Oral anticoagulants, systemic heparin, thrombolytic agents – simultaneous administration with meloxicam increases the risk of bleeding. In case of simultaneous use, careful monitoring of the blood coagulation system is necessary.

Anti-platelet drugs, serotonin reuptake inhibitors – simultaneous administration with meloxicam increases the risk of bleeding due to inhibition of platelet function. In case of simultaneous use, careful monitoring of the blood coagulation system is necessary.

Lithium preparations – NSAIDs increase plasma lithium levels by reducing its renal excretion. Simultaneous use of meloxicam with lithium preparations is not recommended. If simultaneous use is necessary, careful monitoring of plasma lithium concentration is recommended throughout the course of lithium preparations.

Methotrexate – NSAIDs reduce the renal secretion of methotrexate, thereby increasing its plasma concentration. Simultaneous use of meloxicam and methotrexate (at a dose of more than 15 mg per week) is not recommended. In case of simultaneous use, careful monitoring of renal function and blood count is necessary. Meloxicam may enhance the hematological toxicity of methotrexate, especially in patients with impaired renal function.

Diuretics – the use of NSAIDs against the background of diuretic intake in case of patient dehydration is accompanied by the risk of acute renal failure.

Antihypertensive agents (beta-blockers, ACE inhibitors, vasodilators, diuretics).

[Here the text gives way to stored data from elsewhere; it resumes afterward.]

(** * Node-MPV: the IPC correlation layer and the load orchestration

    A shallow embedding of [src/lib/ipcInterface/ipcInterface.ts], of
    [src/lib/error.ts], of [src/lib/util.ts] and of the constructor and the
    [load] method of the [mpv] class, followed by the properties of the
    specification that concern them and by further properties of the code.

    JavaScript values are modelled by the JSON values the protocol carries;
    [undefined] is the [None] of an [option].  The table of pending requests
    is a finite map from request identifiers to request objects. *)

From Stdlib Require Import ZArith List String Ascii Bool Lia.
From stdpp Require Import base option list gmap strings pretty.

Import ListNotations.
Local Open Scope string_scope.
Local Open Scope list_scope.
Set Warnings "-register-all".

(* ===================================================================== *)
(** ** JavaScript values *)
(* ===================================================================== *)

Module JS.

(** The values [JSON.parse] produces.  Numbers are the integers (request
    identifiers, error codes, playlist positions); an object keeps its
    members in the order of the text. *)
Inductive JSON : Type :=
| JNull
| JBool (b : bool)
| JNumber (z : Z)
| JString (s : string)
| JArray (elements : list JSON)
| JObject (members : list (string * JSON)).

(** A JavaScript value that may be [undefined]. *)
Definition JSValue : Type := option JSON.

(** [undefined], [null] or a value: the three states of an optional
    argument. *)
Inductive Optional (A : Type) : Type :=
| undefined
| null
| value (a : A).
Arguments undefined {A}.
Arguments null {A}.
Arguments value {A} a.

(** What a statement can do besides changing the state. *)
Inductive Exception (E : Type) : Type :=
| SyntaxError            (* JSON.parse on a text that is not JSON *)
| TypeError              (* member access on null or undefined *)
| ReferenceError         (* an identifier that is not declared *)
| Thrown (e : E).        (* [throw e] with an error object *)
Arguments SyntaxError {E}.
Arguments TypeError {E}.
Arguments ReferenceError {E}.
Arguments Thrown {E} e.

Inductive Completion (E : Type) : Type :=
| Normal
| Throw (x : Exception E).
Arguments Normal {E}.
Arguments Throw {E} x.

(** [o.k] for an object made by [JSON.parse]: a later member of the same
    name overrides an earlier one.  Arrays, strings, numbers and booleans
    have no member of the names this program reads ([request_id], [error],
    [data], [event]); [null.k] throws and is handled by the callers. *)
Fixpoint lookup_member (k : string) (members : list (string * JSON)) : JSValue :=
  match members with
  | [] => None
  | (k', v) :: rest =>
      match lookup_member k rest with
      | Some v' => Some v'
      | None => if String.eqb k k' then Some v else None
      end
  end.

Definition prop (v : JSON) (k : string) : JSValue :=
  match v with
  | JObject members => lookup_member k members
  | _ => None
  end.

(** ToBoolean. *)
Definition truthy (v : JSValue) : bool :=
  match v with
  | None => false
  | Some JNull => false
  | Some (JBool b) => b
  | Some (JNumber z) => negb (Z.eqb z 0)
  | Some (JString s) => negb (String.eqb s "")
  | Some (JArray _) => true
  | Some (JObject _) => true
  end.

(** [v === n] for a number literal [n]. *)
Definition strict_eq_number (v : JSValue) (n : Z) : bool :=
  match v with
  | Some (JNumber z) => Z.eqb z n
  | _ => false
  end.

(** [v === s] for a string literal [s]. *)
Definition strict_eq_string (v : JSValue) (s : string) : bool :=
  match v with
  | Some (JString s') => String.eqb s' s
  | _ => false
  end.

Fixpoint join (sep : string) (l : list string) : string :=
  match l with
  | [] => ""
  | [s] => s
  | s :: rest => s ++ sep ++ join sep rest
  end.

(** ToString, as used when a value is a property key. *)
Fixpoint toString (v : JSON) : string :=
  match v with
  | JNull => "null"
  | JBool true => "true"
  | JBool false => "false"
  | JNumber z => pretty z
  | JString s => s
  | JArray elements =>
      join "," (List.map (fun e => match e with
                                   | JNull => ""
                                   | _ => toString e
                                   end) elements)
  | JObject _ => "[object Object]"
  end.

Definition toPropertyKey (v : JSValue) : string :=
  match v with
  | None => "undefined"
  | Some j => toString j
  end.

(** The line terminator of the protocol. *)
Definition LF : string := String "010"%char "".

(** [s.split('\n')]: the pieces between line feeds, the empty ones
    included. *)
Fixpoint split_lines_aux (cur : string) (s : string) : list string :=
  match s with
  | EmptyString => [cur]
  | String c rest =>
      if Ascii.eqb c "010"%char
      then cur :: split_lines_aux "" rest
      else split_lines_aux (cur ++ String c "") rest
  end.

Definition split_lines (s : string) : list string := split_lines_aux "" s.

(** [Array.prototype.forEach] with a callback that may throw: the first
    exception ends the iteration. *)
Fixpoint forEach {S A E : Type} (f : S -> A -> S * Completion E)
         (l : list A) (s : S) : S * Completion E :=
  match l with
  | [] => (s, Normal)
  | x :: rest =>
      match f s x with
      | (s', Normal) => forEach f rest s'
      | (s', Throw e) => (s', Throw e)
      end
  end.

(** [l.includes(s)] on an array of strings. *)
Definition includes (l : list string) (s : string) : bool :=
  existsb (String.eqb s) l.

End JS.

Import JS.

(** The two built-ins of the JavaScript runtime the program calls.
    [JSON_parse] is [None] where [JSON.parse] throws its [SyntaxError]. *)
Class JSONRuntime : Type := {
  JSON_parse : string -> option JSON;
  JSON_stringify : JSON -> string
}.

(* ===================================================================== *)
(** ** lib/error.ts *)
(* ===================================================================== *)

Module ErrorHandler.

Record ErrorObject : Type := {
  errcode : nat;
  verbose : option string;
  method : string;
  arguments : Optional (list JSON);
  errmessage : Optional string;
  options : Optional (list (string * string))
}.

(** The error code table. *)
Definition messageDict : list (nat * string) :=
  [ (0, "Unable to load file or stream");
    (1, "Invalid argument");
    (2, "Binary not found");
    (3, "ipcCommand invalid");
    (4, "Unable to bind IPC socket");
    (5, "Timeout");
    (6, "MPV is already running");
    (7, "Could not send IPC message");
    (8, "MPV is not running") ].

Fixpoint messageDict_get (dict : list (nat * string)) (errorCode : nat) : option string :=
  match dict with
  | [] => None
  | (c, text) :: rest => if Nat.eqb c errorCode then Some text else messageDict_get rest errorCode
  end.

(** [errorMessage(errorCode, method, args?, errorMessage?, options?)]. *)
Definition errorMessage (errorCode : nat) (method : string)
           (args : Optional (list JSON)) (errorMessage : Optional string)
           (options : Optional (list (string * string))) : ErrorObject :=
  {| errcode := errorCode;
     verbose := messageDict_get messageDict errorCode;
     method := method;
     arguments := args;
     errmessage := errorMessage;
     options := options |}.

End ErrorHandler.

Import ErrorHandler.

(* ===================================================================== *)
(** ** String built-ins used by [lib/util.ts] *)
(* ===================================================================== *)

(** The regular expressions of [lib/util.ts] and the string methods that
    take them.  A [string] stands for a JavaScript string whose code units
    are all below 256.  Matching is the backtracking of the language
    standard: a matcher takes the continuation that matches the rest of the
    pattern, a greedy star tries one more repetition before it tries the
    continuation, and a repetition that consumes nothing is refused. *)
Module RegExp.

Inductive Regex : Type :=
| Empty
| Chr (c : ascii)
| Dot                        (* .  *)
| Digit                      (* \d *)
| WordChar                   (* \w *)
| WhiteSpace                 (* \s *)
| NoneOf (cs : string)       (* [^...] *)
| Seq (r1 r2 : Regex)
| Star (r : Regex)           (* r* *)
| Group (r : Regex).         (* (r) *)

(** [r+] *)
Definition Plus (r : Regex) : Regex := Seq r (Star r).

(** The characters of [s] one after the other. *)
Fixpoint Literal (s : string) : Regex :=
  match s with
  | EmptyString => Empty
  | String c rest => Seq (Chr c) (Literal rest)
  end.

Definition is_line_terminator (c : ascii) : bool :=
  let n := nat_of_ascii c in Nat.eqb n 10 || Nat.eqb n 13.

Definition is_digit (c : ascii) : bool :=
  let n := nat_of_ascii c in Nat.leb 48 n && Nat.leb n 57.

Definition is_word_char (c : ascii) : bool :=
  let n := nat_of_ascii c in
  (Nat.leb 48 n && Nat.leb n 57) || (Nat.leb 65 n && Nat.leb n 90)
  || (Nat.leb 97 n && Nat.leb n 122) || Nat.eqb n 95.

(** White space and line terminators: tab, line feed, vertical tab, form
    feed, carriage return, space, no-break space. *)
Definition is_white_space (c : ascii) : bool :=
  let n := nat_of_ascii c in
  (Nat.leb 9 n && Nat.leb n 13) || Nat.eqb n 32 || Nat.eqb n 160.

Fixpoint occurs (c : ascii) (cs : string) : bool :=
  match cs with
  | EmptyString => false
  | String c' rest => Ascii.eqb c c' || occurs c rest
  end.

Fixpoint take (n : nat) (s : string) : string :=
  match n, s with
  | S n', String c rest => String c (take n' rest)
  | _, _ => EmptyString
  end.

(** The part of [s] a match has consumed when [rest] is left. *)
Definition consumed (s rest : string) : string :=
  take (String.length s - String.length rest) s.

(** A continuation: the input left and the captures so far. *)
Definition Continuation (A : Type) : Type := string -> list string -> option A.

Definition one {A : Type} (p : ascii -> bool) (k : Continuation A) : Continuation A :=
  fun s captures =>
    match s with
    | String c rest => if p c then k rest captures else None
    | EmptyString => None
    end.

Fixpoint star {A : Type} (m : Continuation A -> Continuation A) (k : Continuation A)
         (fuel : nat) (s : string) (captures : list string) : option A :=
  match fuel with
  | O => k s captures
  | S fuel' =>
      match m (fun rest captures' =>
                 if Nat.ltb (String.length rest) (String.length s)
                 then star m k fuel' rest captures'
                 else None) s captures with
      | Some a => Some a
      | None => k s captures
      end
  end.

Fixpoint run {A : Type} (r : Regex) (k : Continuation A) {struct r} : Continuation A :=
  match r with
  | Empty => k
  | Chr c => one (Ascii.eqb c) k
  | Dot => one (fun c => negb (is_line_terminator c)) k
  | Digit => one is_digit k
  | WordChar => one is_word_char k
  | WhiteSpace => one is_white_space k
  | NoneOf cs => one (fun c => negb (occurs c cs)) k
  | Seq r1 r2 => run r1 (run r2 k)
  | Star r1 => fun s captures => star (run r1) k (String.length s) s captures
  | Group r1 =>
      fun s captures =>
        run r1 (fun rest captures' => k rest (captures' ++ [consumed s rest])) s captures
  end.

(** A match that starts at the first character of [s]: the captures and
    what is left. *)
Definition match_here (r : Regex) (s : string) : option (list string * string) :=
  run r (fun rest captures => Some (captures, rest)) s [].

Record MatchResult : Type := {
  before : string;          (* the input up to index *)
  matched : string;         (* [0] *)
  groups : list string;     (* [1], [2], ... *)
  after : string
}.

(** [r.exec(s)] without flags: the first position a match starts at. *)
Fixpoint exec_from (r : Regex) (prefix : string) (s : string) : option MatchResult :=
  match match_here r s with
  | Some (captures, rest) =>
      Some {| before := prefix; matched := consumed s rest;
              groups := captures; after := rest |}
  | None =>
      match s with
      | String c rest => exec_from r (prefix ++ String c "") rest
      | EmptyString => None
      end
  end.

Definition exec (r : Regex) (s : string) : option MatchResult := exec_from r "" s.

NSAIDs reduce the effect of antihypertensive agents due to inhibition of prostaglandins that have vasodilating properties.

Angiotensin II receptor antagonists, as well as ACE inhibitors, when used concomitantly with NSAIDs, enhance the decrease in glomerular filtration, which may thereby lead to the development of acute renal failure, especially in patients with impaired renal function.

Cholestyramine, by binding Meloxicam in the gastrointestinal tract, leads to its faster excretion.

Pemetrexed – when meloxicam and pemetrexed are used concomitantly in patients with CrCl from 45 to 79 ml/min, meloxicam should be discontinued 5 days before starting pemetrexed and can be resumed 2 days after the end of pemetrexed intake. If there is a need for concomitant use of meloxicam and pemetrexed, patients should be carefully monitored, especially with regard to myelosuppression and the occurrence of gastrointestinal side effects. In patients with CrCl <45 ml/min, the use of meloxicam together with pemetrexed is not recommended.

NSAIDs, by affecting renal prostaglandins, may enhance the nephrotoxicity of cyclosporine.

When used concomitantly with meloxicam with drugs that have a known ability to inhibit CYP2C9 and/or CYP3A4 (or are metabolized with the participation of these enzymes), such as sulfonylurea derivatives or probenecid, the possibility of pharmacokinetic interaction should be taken into account.

When used concomitantly with oral hypoglycemic agents (e.g., sulfonylurea derivatives, nateglinide), an interaction mediated by CYP2C9 is possible, which may lead to an increase in the concentration of both hypoglycemic agents and meloxicam in the blood. Patients simultaneously taking Meloxicam with sulfonylurea drugs or nateglinide should carefully monitor blood glucose levels due to the possibility of hypoglycemia.

Storage Conditions

Store at 2°C (36°F) to 25°C (77°F). Keep in original packaging, protected from light. Keep out of reach of children.

Dispensing Status

Rx Only

Important Safety Information

This information is for educational purposes only and does not replace professional medical advice. Always consult your doctor before use. Dosage and side effects may vary. Use only as prescribed.